Por outro lado, as técnicas de comunicação e avaliação familiar ajudam a perceber o padrão expectável de certas doenças numa dada família. (6 Neste caso constata-se uma perigosa combinação de antecedentes, nomeadamente o abuso de substâncias (álcool, tabaco e fármacos) na linhagem paterna e a enxaqueca na linhagem materna, percetível na Figura 1.
Perante os antecedentes familiares apresentados desaconselha-se a prescrição de fármacos com potencial para o desenvolvimento de consumo abusivo e de dependência, como os opioides e os fármacos contendo cafeína.

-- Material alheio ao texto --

(** * Validation selectors of the show viewer: sampling, derived metrics,
      closest-pair distances and validation thresholds.

    The development embeds [features/validation/selectors.js].  JavaScript
    numbers are modelled as real numbers with exact arithmetic: [Math.ceil] is
    the integer ceiling, [Math.hypot] the Euclidean norm, and the non-finite
    values (NaN, the infinities) are outside the model.  Arrays are lists,
    [array.map(f)] is [f <$> array], and a plain object is the finite map of
    its own properties; what it inherits from [Object.prototype] is modelled
    where the selectors can reach it ([member], [assignProperty]). *)

From Stdlib Require Import Reals Lra Lia ZArith.
From stdpp Require Import gmap strings list.

#[local] Open Scope R_scope.

(** ** The JavaScript primitives the selectors call *)

Module Js.

(** [Math.ceil] on a finite number. *)
Definition ceil (x : R) : Z := Zceil x.

(** [Math.hypot(a, b)] and [Math.hypot(a, b, c)]. *)
Definition hypot2 (a b : R) : R := sqrt (a * a + b * b).
Definition hypot3 (a b c : R) : R := sqrt (a * a + b * b + c * c).

(** lodash [baseRange(start, end, step)]: [length] values, starting at
    [start] and moving by [step]. *)
Fixpoint baseRange (start step : Z) (length : nat) : list Z :=
  match length with
  | O => []
  | S k => start :: baseRange (start + step)%Z step k
  end.

(** lodash [range(end)] with a single integral argument: [start] is 0, the
    step is [1] when [0 < end] and [-1] otherwise, and the length is
    [max(ceil((end - start) / step), 0)].  A negative [end] therefore
    counts downwards: [range(-4)] is [[0, -1, -2, -3]]. *)
Definition range (end_ : Z) : list Z :=
  let start := 0%Z in
  let step := if (start <? end_)%Z then 1%Z else (-1)%Z in
  baseRange start step (Z.to_nat (Z.max ((end_ - start) / step) 0)).

(** [array[array.length - 1]], [None] standing for [undefined]. *)
Definition lastItem {A} (l : list A) : option A := l !! (length l - 1)%nat.

End Js.

(** ** The module [./constants], which the selectors import *)

(** Plain property values of a settings object. *)
Inductive value : Type :=
  | VUndefined
  | VNull
  | VNumber (r : R).

(** A settings object: property name to value. *)
Abbreviation object := (gmap string value).

(** The two constants of [./constants] are parameters of the development. *)
Class Constants := {
  SAMPLES_PER_SECOND : R;
  DEFAULT_VALIDATION_SETTINGS : gmap string object
}.

(** ** Points, trajectory players and the store *)

Record Point3D := mkPoint { x : R; y : R; z : R }.

(** The capability a trajectory player offers: position and velocity at a
    time.  The second argument of the source calls, [{ t: time }], is a fresh
    object at every call, so no two samples share a result object. *)
Record TrajectoryPlayer := {
  getPositionAt : R -> Point3D;
  getVelocityAt : R -> Point3D
}.

(** The part of the store that the selectors read.  [validation] is what
    [get(state, 'show.data.settings.validation')] returns: [None] when the
    path is missing ([undefined]), the object otherwise. *)
Record State := {
  showDuration : R;
  showEnvironmentType : string;
  trajectoryPlayers : list TrajectoryPlayer;
  validation : option object
}.

(** Selectors of [~/features/show/selectors]. *)
Definition getShowDuration (state : State) : R := showDuration state.
Definition getShowEnvironmentType (state : State) : string :=
  showEnvironmentType state.
Definition getTrajectoryPlayers (state : State) : list TrajectoryPlayer :=
  trajectoryPlayers state.

(** ** The closest pair of a frame *)

(** Cells of the array of distances that [getNearestNeighborDistancesForFrames]
    fills: [new Array(n)] starts with empty cells, and every frame stores
    either [null] or a distance. *)
Inductive distanceEntry : Type :=
  | Empty
  | Null
  | Distance (d : R).

Module ClosestPair.

(** Modelled from the spec: the distance that [./closest-pair] minimises,
    the 3D Euclidean distance [sqrt(dx² + dy² + dz²)]. *)
Definition distance (a b : Point3D) : R :=
  Js.hypot3 (x a - x b) (y a - y b) (z a - z b).

(** Modelled from the spec: one comparison of the brute-force scan of
    [./closest-pair].  The pair kept when [candidate] is compared with the
    best pair so far: a later pair replaces an earlier one only when strictly
    closer. *)
Definition closer (candidate : Point3D * Point3D)
    (best : option (Point3D * Point3D)) : option (Point3D * Point3D) :=
  match best with
  | None => Some candidate
  | Some b =>
      if Rlt_dec (distance candidate.1 candidate.2) (distance b.1 b.2)
      then Some candidate else best
  end.

(** Modelled from the spec: the inner scan of the brute-force search of
    [./closest-pair], [p] against every later point. *)
Fixpoint scanFrom (p : Point3D) (later : list Point3D)
    (best : option (Point3D * Point3D)) : option (Point3D * Point3D) :=
  match later with
  | [] => best
  | q :: later' => scanFrom p later' (closer (p, q) best)
  end.

(** Modelled from the spec: the outer scan of the brute-force search of
    [./closest-pair], over the first point of the pair. *)
Fixpoint bruteForce (points : list Point3D)
    (best : option (Point3D * Point3D)) : option (Point3D * Point3D) :=
  match points with
  | [] => best
  | p :: later => bruteForce later (scanFrom p later best)
  end.

(** Modelled from the spec: the module [./closest-pair], whose default
    export [getClosestPair] the selectors import, is not among the sources.
    The specification asks for the pair of minimal Euclidean distance among
    the points of a frame, "no pair" for fewer than two points, and accepts
    the brute-force scan over all pairs [i < j], which is what is modelled;
    among pairs at the same distance the first in scan order is kept.  The
    caller reads [closestPair[0].x] and [closestPair[1].x], so the pair is
    returned as two points, and "no pair" as a falsy value ([None]). *)
Definition getClosestPair (points : list Point3D)
    : option (Point3D * Point3D) :=
  bruteForce points None.

End ClosestPair.

(** ** The selectors *)

(** A [for (let i = 0; i < n; i++)] loop whose body may raise: the state is
    threaded through the indices in order, [None] is an exception. *)
Fixpoint forLoop {S : Type} (body : S -> nat -> option S) (indices : list nat)
    (s : S) : option S :=
  match indices with
  | [] => Some s
  | i :: rest => s' ← body s i; forLoop body rest s'
  end.

Section Selectors.
Context `{Constants}.

(** *** Validation settings *)

(** Reading a property of a settings object: [undefined] when the object
    does not have it.  It is applied to the legacy and canonical property
    names only, none of which is a name of [Object.prototype]. *)
Definition prop (o : object) (key : string) : value :=
  default VUndefined (o !! key).

Definition isUndefined (v : value) : bool :=
  match v with VUndefined => true | _ => false end.

(** The names of the properties that every plain object inherits from
    [Object.prototype]. *)
Definition objectPrototypeKeys : list string :=
  ["constructor"; "hasOwnProperty"; "isPrototypeOf"; "propertyIsEnumerable";
   "toLocaleString"; "toString"; "valueOf"; "__proto__";
   "__defineGetter__"; "__defineSetter__"; "__lookupGetter__";
   "__lookupSetter__"].

(** [table[key]] on a plain object whose own properties hold objects: the
    own property when there is one; otherwise, for a name of
    [Object.prototype], the inherited member, a function or the prototype
    itself, which is truthy and has no enumerable own property, so that it
    behaves here as an object without properties; otherwise [undefined]. *)
Definition member (table : gmap string object) (key : string)
    : option object :=
  match table !! key with
  | Some o => Some o
  | None => if bool_decide (key ∈ objectPrototypeKeys) then Some ∅ else None
  end.

(** [object[key] = value] for a value that is not an object, on a plain
    object: the own property is created or overwritten, except for the key
    ["__proto__"], where the assignment reaches the setter inherited from
    [Object.prototype] and creates no own property. *)
Definition assignProperty {V : Type} (o : gmap string V) (key : string)
    (value : V) : gmap string V :=
  if decide (key = "__proto__") then o else <[key := value]> o.

(** [{ ...source }] with a source that may be [undefined]. *)
Definition spread (source : option object) : object := default ∅ source.

(** [Object.assign(target, source)]: every property of the source is
    assigned to the target, which overwrites the target's, except that the
    assignment of a key ["__proto__"] creates no property (see
    [assignProperty]); an [undefined] source is skipped. *)
Definition objectAssign (target : object) (source : option object) : object :=
  match source with
  | Some s => delete "__proto__" s ∪ target
  | None => target
  end.

(** [a || b] on objects that may be [undefined]. *)
Definition orElse {A} (a b : option A) : option A :=
  match a with Some _ => a | None => b end.

(** The combiner of [getValidationSettings]. *)
Definition validationSettings (validation : option object) (type : string)
    : object :=
  let settings :=
    spread (orElse (member DEFAULT_VALIDATION_SETTINGS type)
                   (member DEFAULT_VALIDATION_SETTINGS "outdoor")) in
  match validation with
  | Some v =>
      if negb (isUndefined (prop v "max_altitude")) then
        let settings := <["maxAltitude" := prop v "max_altitude"]> settings in
        let settings := <["maxVelocityXY" := prop v "max_velocity_xy"]> settings in
        let settings := <["maxVelocityZ" := prop v "max_velocity_z"]> settings in
        let settings := <["minDistance" := prop v "min_distance"]> settings in
        settings
      else objectAssign settings validation
  | None => objectAssign settings validation
  end.

Definition getValidationSettings (state : State) : object :=
  validationSettings (validation state) (getShowEnvironmentType state).

Definition getAltitudeWarningThreshold (state : State) : value :=
  prop (getValidationSettings state) "maxAltitude".
Definition getHorizontalVelocityThreshold (state : State) : value :=
  prop (getValidationSettings state) "maxVelocityXY".
Definition getProximityWarningThreshold (state : State) : value :=
  prop (getValidationSettings state) "minDistance".
Definition getVerticalVelocityThreshold (state : State) : value :=
  prop (getValidationSettings state) "maxVelocityZ".

(** *** The sample-time grid *)

(** The combiner of [getSampledTimeInstants]. *)
Definition sampledTimeInstants (duration : R) : list R :=
  let numberSamples := Js.ceil (duration * SAMPLES_PER_SECOND) in
  let result :=
    (fun x => IZR x / SAMPLES_PER_SECOND) <$> Js.range numberSamples in
  if bool_decide (0 < length result)%nat then
    match Js.lastItem result with
    | Some l => if Rlt_dec l duration then result ++ [duration] else result
    | None => result
    end
  else result.

Definition getSampledTimeInstants (state : State) : list R :=
  sampledTimeInstants (getShowDuration state).

(** *** Positions and velocities of every drone at every instant *)

Definition sampledPositionsForDrones (players : list TrajectoryPlayer)
    (samples : list R) : list (list Point3D) :=
  (fun player => (fun time => getPositionAt player time) <$> samples)
    <$> players.

Definition getSampledPositionsForDrones (state : State) : list (list Point3D) :=
  sampledPositionsForDrones (getTrajectoryPlayers state)
                            (getSampledTimeInstants state).

Definition sampledVelocitiesForDrones (players : list TrajectoryPlayer)
    (samples : list R) : list (list Point3D) :=
  (fun player => (fun time => getVelocityAt player time) <$> samples)
    <$> players.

O abuso medicamentoso também parece ter sido potenciado pela perturbação do humor apresentada pela doente. Esta perturbação foi sucessivamente agravada pelos eventos de vida desestruturantes pelos quais a utente passou desde 2011, como é evidenciado na Figura 2. Atendendo a este facto, a utente poderia beneficiar da avaliação quer por psiquiatria, quer por psicologia, visando a otimização da terapêutica farmacológica e não farmacológica e promovendo o desenvolvimento de mecanismos de coping face a eventos de vida adversos.

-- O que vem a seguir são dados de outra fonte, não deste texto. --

Lemma crawl_rows_polite_witness :
  let w := NewsCrawler.mk_world 0 0 1 (Some (200, "u", "<html>"))%string "t"
             (fun _ => 0) in
  let trap := fun u : string => String.eqb u "https://www.dw.com/en/world" in
  exists written,
    NewsCrawler.run (fun u => Some u) (fun u => Some u) (fun u => Ok u) trap
      (fun _ _ => Ok true) (fun _ _ => None) (fun _ => ("", "", ""))%string
      (fun _ _ => []) (fun u => u) 4 (fun _ => 0) (fun _ => w) StateDB.empty
    = Some (Ok written) /\
    List.map NewsCrawler.url written
      = ["https://apnews.com/hub/world-news"; "https://www.aljazeera.com/news/"]%string /\
    List.Forall
      (fun row =>
         (exists u, (fun u => Ok u) u = Ok (NewsCrawler.url row)) /\
         trap (NewsCrawler.url row) = false /\
         (fun _ _ : string => Ok true) USER_AGENT (NewsCrawler.url row) = Ok true /\
         NewsCrawler.uid row = (fun u : string => u) (NewsCrawler.url row) /\
         NewsCrawler.record_type row = "news"%string)
      written.
Proof.
  intros w trap. eexists. split; [vm_compute; reflexivity|]. split; [reflexivity|].
  apply (crawl_rows_polite (fun u => Some u) (fun u => Some u) (fun u => Ok u) trap
           (fun _ _ => Ok true) (fun _ _ => None) (fun _ => ("", "", ""))%string
           (fun _ _ => []) (fun u => u) 4 (fun _ => 0) (fun _ => w) StateDB.empty).
  vm_compute. reflexivity.
Defined.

A utente apresentada manteve uma situação de abuso medicamentoso durante cerca de oito meses, tendo como consequência uma CUEM e correndo risco de toxicidade hepática. Com este relato de caso pretende-se, por um lado, alertar para a existência de situações semelhantes à apresentada e, por outro, enaltecer o papel da medicina geral e familiar na deteção e abordagem precoce quer das perturbações do humor, quer das situações de abuso medicamentoso.
No caso particular da CUEM existem vários aspetos a ter em conta. Quando o médico prescreve terapêutica de alívio sintomático para a cefaleia deve alertar o utente para a possibilidade de se poder desenvolver uma CUEM e, deste modo, promover a sua profilaxia através da educação para a saúde. Além disso, na abordagem terapêutica da CUEM é importante assegurar a vigilância clínica apertada e o seguimento regular do utente por parte do médico de família, o que neste caso em particular poderá ter contribuído para o sucesso na intervenção. Ainda assim, é importante que, perante o insucesso terapêutico desta estratégia inicial, alguns casos poderão necessitar de referenciação para consulta hospitalar de abordagem de dependências.